Problem requirements: Report all lines of the data below that hold the word "Some".
*** Data records
(* ===== verification/Coord.v ===== *)
(** * The coordinator: client, wire format and server

    The Python client ([runtime/shared/coldsnap_coord.py]) and the Go service it talks
    to ([internal/coord/protocol.go], [internal/coord/server.go]). The client sees the
    network as a function from the request bytes to the pieces [recv] returns. *)

From Stdlib Require Import SpecFloat.
From S2P Require Import Prelude PyFloat Hash.

Definition MAGIC : pybytes := lit "CSKV".
Definition VERSION : N := 1.

Definition OP_SET : N := 1.
Definition OP_GET : N := 2.
Definition OP_DELETE : N := 3.
Definition OP_HEALTH : N := 4.
Definition OP_ADD : N := 5.
Definition OP_APPEND : N := 6.

Definition STATUS_OK : N := 0.
Definition STATUS_NOT_FOUND : N := 1.
Definition STATUS_UNAUTHORIZED : N := 2.
Definition STATUS_INVALID : N := 3.
Definition STATUS_TIMEOUT : N := 4.
Definition STATUS_TOO_LARGE : N := 5.
Definition STATUS_INTERNAL : N := 6.

(** Lengths are compared in [Z]: a 16 MiB bound is no literal in [nat]. *)
Definition len (b : pybytes) : Z := Z.of_nat (length b).
Definition max_value : Z := 16 * 1024 ^ 2.
Definition max_key : Z := 64 * 1024.

(** ** Endpoints *)

Record Endpoint := MkEndpoint { address : pystr; scope : pystr; token : pystr }.

Definition Endpoint_parse (value : pystr) : res Endpoint :=
  match py_split value with
  | [f0; f1; f2; f3] =>
      _ ← raise_if (negb (bool_decide (f0 = lit "coldsnap-coord-v1"))) ValueError "invalid coordinator endpoint";
      let endpoint := MkEndpoint f1 f2 f3 in
      _ ← raise_if (existsb (λ f, bool_decide (f = []) || existsb is_space f) [f1; f2; f3])
          ValueError "coordinator endpoint fields must not contain whitespace";
      mret endpoint
  | _ => Raise (Exn ValueError "invalid coordinator endpoint")
  end.

(** [Endpoint.read]: the size and the text of the file, each read of which can raise. *)
Definition Endpoint_read (st_size : res Z) (read_text : res pystr) : res Endpoint :=
  size ← st_size;
  _ ← raise_if (16 * 1024 <? size) ValueError "coordinator endpoint is too large";
  text ← read_text;
  Endpoint_parse text.

Definition split_address (value : pystr) : res (pystr * Z) :=
  let parts := if starts_with (lit "[") value then rpartition (lit "]:") (drop 1 value)
               else rpartition (lit ":") value in
  match parts with
  | None => Raise (Exn ValueError "invalid coordinator address")
  | Some (host, port_text) =>
      _ ← raise_if (bool_decide (host = []) || bool_decide (port_text = []) || negb (forallb is_digit port_text))
          ValueError "invalid coordinator address";
      port ← of_option ValueError "invalid literal for int()" (py_int port_text);
      _ ← raise_if (negb ((0 <? port) && (port <? 65536))) ValueError "invalid coordinator port";
      mret (host, port)
  end.

(** ** Requests *)

Definition encode (s : pystr) : res pybytes := of_option UnicodeError "surrogates not allowed" (utf8_encode s).

(** [round(timeout * 1000)] *)
Definition timeout_ms (timeout : spec_float) : res Z :=
  of_option ValueError "cannot convert float NaN to integer"
    (py_round (SFmul prec emax timeout (float_of_decimal false 1000 0))).

(** One unsigned field of [struct.pack]. *)
Definition pack_uint (n : nat) (z : Z) : res pybytes :=
  _ ← raise_if ((z <? 0) || (256 ^ Z.of_nat n <=? z)) StructError "argument out of range";
  mret (be_bytes n (Z.to_N z)).

(** [struct.Struct("!4sBBHIIIII").pack(...)] *)
Definition pack_request (operation : N) (ms token_len key_len value_len total : Z) : res pybytes :=
  op ← pack_uint 1 (Z.of_N operation);
  ms ← pack_uint 4 ms;
  tl ← pack_uint 4 token_len;
  kl ← pack_uint 4 key_len;
  vl ← pack_uint 4 value_len;
  tot ← pack_uint 4 total;
  mret (MAGIC ++ [VERSION] ++ op ++ [0; 0]%N ++ ms ++ tl ++ kl ++ vl ++ tot).

(** [f"{endpoint.scope}/{key}".encode() if key else b""] *)
Definition scoped_key (e : Endpoint) (key : pystr) : res pybytes :=
  match key with [] => mret [] | _ => encode (scope e ++ lit "/" ++ key) end.

Definition encode_request (e : Endpoint) (operation : N) (key : pystr) (value : pybytes) (timeout : spec_float)
    : res pybytes :=
  _ ← raise_if (float_ltb timeout (S754_zero false) || float_ltb (float_of_decimal false 4294967295 (-3)) timeout)
      ValueError "coordinator timeout is out of range";
  tok ← encode (token e);
  sk ← scoped_key e key;
  let total := len tok + len sk + len value in
  _ ← raise_if ((64 * 1024 <? len sk) || (max_value <? len value) || (0xFFFFFFFF <? total))
      ValueError "coordinator request exceeds configured limit";
  ms ← timeout_ms timeout;
  header ← pack_request operation ms (len tok) (len sk) (len value) total;
  mret (header ++ tok ++ sk ++ value).

(** ** Receiving

    [chunks] is what successive calls of [recv] can return: each call hands over at most
    [remaining] bytes of the next piece; an empty piece, or none, is a closed socket. *)
Fixpoint recv_exact (chunks : list pybytes) (remaining : nat) : res (pybytes * list pybytes) :=
  match remaining with
  | O => mret ([], chunks)
  | _ =>
      match chunks with
      | [] | [] :: _ => Raise (Exn ConnectionError "coordinator closed an incomplete response")
      | chunk :: chunks' =>
          let got := take remaining chunk in
          match drop remaining chunk with
          | [] =>
              '(rest, later) ← recv_exact chunks' (remaining - length got);
              mret (got ++ rest, later)
          | surplus => mret (got, surplus :: chunks')
          end
      end
  end.

(** The body of [_request] after the status is known. *)
Definition status_result (status : N) (body : pybytes) : res pybytes :=
  if (status =? STATUS_OK)%N then mret body
  else if (status =? STATUS_NOT_FOUND)%N then Raise (Exn CoordinatorNotFound "key")
  else if (status =? STATUS_TIMEOUT)%N then Raise (Exn TimeoutError "timed out waiting for coordinator key")
  else if (status =? STATUS_UNAUTHORIZED)%N then Raise (Exn PermissionError "coordinator authentication failed")
  else if (status =? STATUS_INVALID)%N then Raise (Exn CoordinatorError "coordinator invalid request")
  else if (status =? STATUS_TOO_LARGE)%N then Raise (Exn CoordinatorError "coordinator request too large")
  else Raise (Exn CoordinatorError "coordinator request failed").

Definition byte_at (b : pybytes) (i : nat) : N := default 0%N (b !! i).

(** Reading the response off the socket. *)
Definition read_response (chunks : list pybytes) : res pybytes :=
  '(header, chunks1) ← recv_exact chunks 12;
  let value_length := be_value (take 4 (drop 8 header)) in
  _ ← raise_if (negb (bool_decide (take 4 header = MAGIC)) || negb (byte_at header 4 =? VERSION)%N)
      CoordinatorError "unsupported coordinator response";
  _ ← raise_if (max_value <? Z.of_N value_length) CoordinatorError "coordinator response exceeds configured limit";
  '(body, _) ← recv_exact chunks1 (N.to_nat value_length);
  status_result (byte_at header 5) body.

Section client.
Context {W : Type} (e : Endpoint) (exchange : pystr → Z → pybytes → W → res (list pybytes) * W).

Definition request (operation : N) (key : pystr) (value : pybytes) (timeout : spec_float) (w : W)
    : res pybytes * W :=
  match (req ← encode_request e operation key value timeout;
         hp ← split_address (address e); mret (req, hp)) with
  | Raise x => (Raise x, w)
  | Ok (req, (host, port)) =>
      let '(chunks, w') := exchange host port req w in
      (cs ← chunks; read_response cs, w')
  end.

Definition no_wait : spec_float := S754_zero false.

Definition health (w : W) : res unit * W :=
  let '(r, w') := request OP_HEALTH [] [] no_wait w in (_ ← r; mret tt, w').
(** [set] of a [str] encodes it first. *)
Definition set_value (key : pystr) (value : pybytes + pystr) (w : W) : res unit * W :=
  match (match value with inl b => mret b | inr s => encode s end) with
  | Raise x => (Raise x, w)
  | Ok encoded => let '(r, w') := request OP_SET key encoded no_wait w in (_ ← r; mret tt, w')
  end.
Definition get (key : pystr) (wait : spec_float) (w : W) : res pybytes * W := request OP_GET key [] wait w.
Definition wait (key : pystr) (timeout : spec_float) (w : W) : res pystr * W :=
  let '(r, w') := get key timeout w in
  (b ← r; of_option UnicodeError "invalid UTF-8" (utf8_decode b), w').
Definition delete_key (key : pystr) (w : W) : res unit * W :=
  let '(r, w') := request OP_DELETE key [] no_wait w in (_ ← r; mret tt, w').
(** [str(amount)] is ASCII, hence its own encoding. *)
Definition add (key : pystr) (amount : Z) (w : W) : res Z * W :=
  let '(r, w') := request OP_ADD key (str_of_Z amount) no_wait w in
  (b ← r; s ← of_option UnicodeError "invalid UTF-8" (utf8_decode b);
   of_option ValueError "invalid literal for int()" (py_int s), w').
Definition append (key : pystr) (value : pybytes) (w : W) : res unit * W :=
  let '(r, w') := request OP_APPEND key value no_wait w in (_ ← r; mret tt, w').
End client.

(** ** The Go service *)

Record Request := MkRequest { r_operation : N; r_timeout_ms : Z; r_token : pybytes; r_key : pybytes; r_value : pybytes }.
Record Response := MkResponse { s_status : N; s_value : pybytes }.

(** [binary.BigEndian.Uint32(header[i:i+4])] *)
Definition uint32_at (b : pybytes) (i : nat) : Z := Z.of_N (be_value (take 4 (drop i b))).

(** [ReadRequest]: a rejected request is answered with a status and the error's text. *)
Definition ReadRequest (maxKey maxValue : Z) (input : pybytes) : Response + Request :=
  let reject st m := inl (MkResponse st (lit m)) in
  if (length input <? 28)%nat then
    reject STATUS_INVALID (if bool_decide (input = []) then "EOF" else "unexpected EOF")
  else
  let header := take 28 input in
  let rest := drop 28 input in
  if negb (bool_decide (take 4 header = MAGIC)) || negb (byte_at header 4 =? VERSION)%N then
    reject STATUS_INVALID "unsupported coordinator protocol"
  else
  let tokenLength := uint32_at header 12 in
  let keyLength := uint32_at header 16 in
  let valueLength := uint32_at header 20 in
  let totalLength := uint32_at header 24 in
  if (tokenLength <? 1) || (keyLength <? 0) || (valueLength <? 0)
     || negb (totalLength =? tokenLength + keyLength + valueLength) then
    reject STATUS_INVALID "invalid coordinator request lengths"
  else if (maxKey <? keyLength) || (maxValue <? valueLength) || (maxKey + maxValue + 4096 <? totalLength) then
    reject STATUS_TOO_LARGE "coordinator request exceeds configured limits"
  else if (length rest <? Z.to_nat totalLength)%nat then
    reject STATUS_INVALID (if bool_decide (rest = []) then "EOF" else "unexpected EOF")
  else
  let payload := take (Z.to_nat totalLength) rest in
  let t := Z.to_nat tokenLength in
  let k := Z.to_nat keyLength in
  inr (MkRequest (byte_at header 5) (uint32_at header 8) (take t payload) (take k (drop t payload))
         (drop (t + k) payload)).

(** [WriteResponse] *)
Definition WriteResponse (r : Response) : pybytes :=
  MAGIC ++ [VERSION; s_status r; 0; 0]%N ++ be_bytes 4 (N.of_nat (length (s_value r))) ++ s_value r.

Record Server := MkServer {
  Token : pybytes; MaxKey : Z; MaxValue : Z; MaxWait_ms : Z; values : gmap (list N) (list N);
}.

Definition NewServer (tok : pybytes) : Server := MkServer tok max_key max_value (60 * 60 * 1000) ∅.

Definition with_values (s : Server) (m : gmap (list N) (list N)) : Server :=
  MkServer (Token s) (MaxKey s) (MaxValue s) (MaxWait_ms s) m.

Definition MaxInt64 : Z := 2 ^ 63 - 1.
Definition MinInt64 : Z := - 2 ^ 63.

(** [strconv.ParseInt(s, 10, 64)]: a sign, then decimal digits only, within 64 bits. *)
Definition ParseInt (s : pybytes) : option Z :=
  let '(neg, ds) := match s with
                    | c :: r => if (c =? 45)%N then (true, r) else if (c =? 43)%N then (false, r) else (false, s)
                    | [] => (false, s)
                    end in
  if bool_decide (ds = []) || negb (forallb is_digit ds) then None else
  let n := (if neg : bool then - Z.of_N (digits_value ds) else Z.of_N (digits_value ds)) in
  if (MinInt64 <=? n) && (n <=? MaxInt64) then Some n else None.

(** A handler answers at once, or waits for the key to appear. *)
Inductive outcome :=
| Reply (r : Response) (s : Server)
| Waiting (key : pybytes).

Definition key_required : Response := MkResponse STATUS_INVALID (lit "key is required").
Definition ok (v : pybytes) : Response := MkResponse STATUS_OK v.

Definition execute (s : Server) (r : Request) : outcome :=
  let op := r_operation r in
  let key := r_key r in
  let stored := values s !! key in
  if (op =? OP_HEALTH)%N then Reply (ok []) s
  else if negb (bool_decide (op ∈ [OP_SET; OP_GET; OP_DELETE; OP_ADD; OP_APPEND])) then
    Reply (MkResponse STATUS_INVALID (lit "unsupported operation")) s
  else if bool_decide (key = []) then Reply key_required s
  else if (op =? OP_SET)%N then Reply (ok []) (with_values s (<[key := r_value r]> (values s)))
  else if (op =? OP_DELETE)%N then Reply (ok []) (with_values s (delete key (values s)))
  else if (op =? OP_ADD)%N then
    match ParseInt (r_value r) with
    | None => Reply (MkResponse STATUS_INVALID (lit "add value must be an integer")) s
    | Some delta =>
        match (match stored with None => Some 0 | Some v => ParseInt v end) with
        | None => Reply (MkResponse STATUS_INVALID (lit "stored value is not an integer")) s
        | Some current =>
            if (0 <? delta) && (MaxInt64 - delta <? current) || (delta <? 0) && (current <? MinInt64 - delta) then
              Reply (MkResponse STATUS_INVALID (lit "add result overflows int64")) s
            else
              let encoded := str_of_Z (current + delta) in
              Reply (ok encoded) (with_values s (<[key := encoded]> (values s)))
        end
    end
  else if (op =? OP_APPEND)%N then
    let old := default [] stored in
    if MaxValue s <? len old + len (r_value r) then
      Reply (MkResponse STATUS_TOO_LARGE (lit "appended value exceeds coordinator limit")) s
    else Reply (ok []) (with_values s (<[key := old ++ r_value r]> (values s)))
  else
    match stored with
    | Some v => Reply (ok v) s
    | None => if r_timeout_ms r <=? 0 then Reply (MkResponse STATUS_NOT_FOUND []) s else Waiting key
    end.

(** [handle]: read, authenticate, bound the wait, execute. *)
Definition handle (s : Server) (input : pybytes) : outcome :=
  match ReadRequest (MaxKey s) (MaxValue s) input with
  | inl response => Reply response s
  | inr r =>
      if negb (bool_decide (r_token r = Token s)) then
        Reply (MkResponse STATUS_UNAUTHORIZED (lit "invalid token")) s
      else if (0 <? MaxWait_ms s) && (MaxWait_ms s <? r_timeout_ms r) then
        Reply (MkResponse STATUS_INVALID (lit "wait exceeds coordinator limit")) s
      else execute s r
  end.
******
Exercise answer:
  | Some (host, port_text) =>
  if (MinInt64 <=? n) && (n <=? MaxInt64) then Some n else None.
    | Some delta =>
        match (match stored with None => Some 0 | Some v => ParseInt v end) with
        | Some current =>
    | Some v => Reply (ok v) s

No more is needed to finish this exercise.